Please repeat, from the entries that follow, the lines from the one containing "let write := prot_bit prot 2 in" through the one containing "let flags := if write" exactly, adding nothing.

** Opening RECORDS TO USE block **

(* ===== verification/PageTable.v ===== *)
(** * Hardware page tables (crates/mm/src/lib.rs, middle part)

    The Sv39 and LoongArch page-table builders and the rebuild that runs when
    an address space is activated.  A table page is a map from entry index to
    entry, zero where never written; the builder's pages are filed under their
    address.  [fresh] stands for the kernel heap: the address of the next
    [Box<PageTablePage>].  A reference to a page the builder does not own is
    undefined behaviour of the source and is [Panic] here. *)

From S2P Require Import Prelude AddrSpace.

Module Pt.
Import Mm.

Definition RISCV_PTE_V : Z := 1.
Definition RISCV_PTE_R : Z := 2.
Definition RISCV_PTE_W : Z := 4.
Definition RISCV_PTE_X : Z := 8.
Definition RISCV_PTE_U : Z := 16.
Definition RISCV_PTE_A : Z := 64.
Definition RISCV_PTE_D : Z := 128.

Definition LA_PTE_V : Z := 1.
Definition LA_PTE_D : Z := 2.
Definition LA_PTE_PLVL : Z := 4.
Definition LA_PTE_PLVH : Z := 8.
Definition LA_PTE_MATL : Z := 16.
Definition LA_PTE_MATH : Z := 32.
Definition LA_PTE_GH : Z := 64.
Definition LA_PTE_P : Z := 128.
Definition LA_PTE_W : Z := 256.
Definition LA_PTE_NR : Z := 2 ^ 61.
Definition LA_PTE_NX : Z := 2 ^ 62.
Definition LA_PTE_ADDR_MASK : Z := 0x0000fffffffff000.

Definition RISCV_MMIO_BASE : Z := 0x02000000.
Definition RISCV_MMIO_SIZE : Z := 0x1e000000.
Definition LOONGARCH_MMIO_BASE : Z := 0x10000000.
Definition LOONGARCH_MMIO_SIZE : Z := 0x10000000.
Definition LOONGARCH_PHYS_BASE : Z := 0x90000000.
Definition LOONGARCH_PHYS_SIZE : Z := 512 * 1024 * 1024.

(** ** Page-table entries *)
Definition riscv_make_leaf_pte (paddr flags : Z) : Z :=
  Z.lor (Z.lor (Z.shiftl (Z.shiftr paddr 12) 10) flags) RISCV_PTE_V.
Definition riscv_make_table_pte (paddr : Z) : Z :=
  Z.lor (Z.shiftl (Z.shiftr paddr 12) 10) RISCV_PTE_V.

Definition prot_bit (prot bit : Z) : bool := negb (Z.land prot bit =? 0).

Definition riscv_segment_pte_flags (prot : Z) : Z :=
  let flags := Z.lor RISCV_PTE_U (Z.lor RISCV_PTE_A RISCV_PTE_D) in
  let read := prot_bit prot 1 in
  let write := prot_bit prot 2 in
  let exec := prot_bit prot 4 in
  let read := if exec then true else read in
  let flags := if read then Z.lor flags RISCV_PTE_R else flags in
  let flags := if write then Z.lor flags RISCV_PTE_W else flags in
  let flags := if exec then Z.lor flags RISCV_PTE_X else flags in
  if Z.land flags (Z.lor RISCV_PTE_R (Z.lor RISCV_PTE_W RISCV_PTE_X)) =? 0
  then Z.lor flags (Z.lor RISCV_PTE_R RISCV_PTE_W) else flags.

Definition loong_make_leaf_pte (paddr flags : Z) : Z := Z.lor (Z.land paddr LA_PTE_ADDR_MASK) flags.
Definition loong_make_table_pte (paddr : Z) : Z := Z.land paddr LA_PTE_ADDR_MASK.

** Closing RECORDS TO USE block **

**ANSWER TO THE EXERCISE**
  let write := prot_bit prot 2 in
  let exec := prot_bit prot 4 in
  let read := if exec then true else read in
  let flags := if read then Z.lor flags RISCV_PTE_R else flags in
  let flags := if write then Z.lor flags RISCV_PTE_W else flags in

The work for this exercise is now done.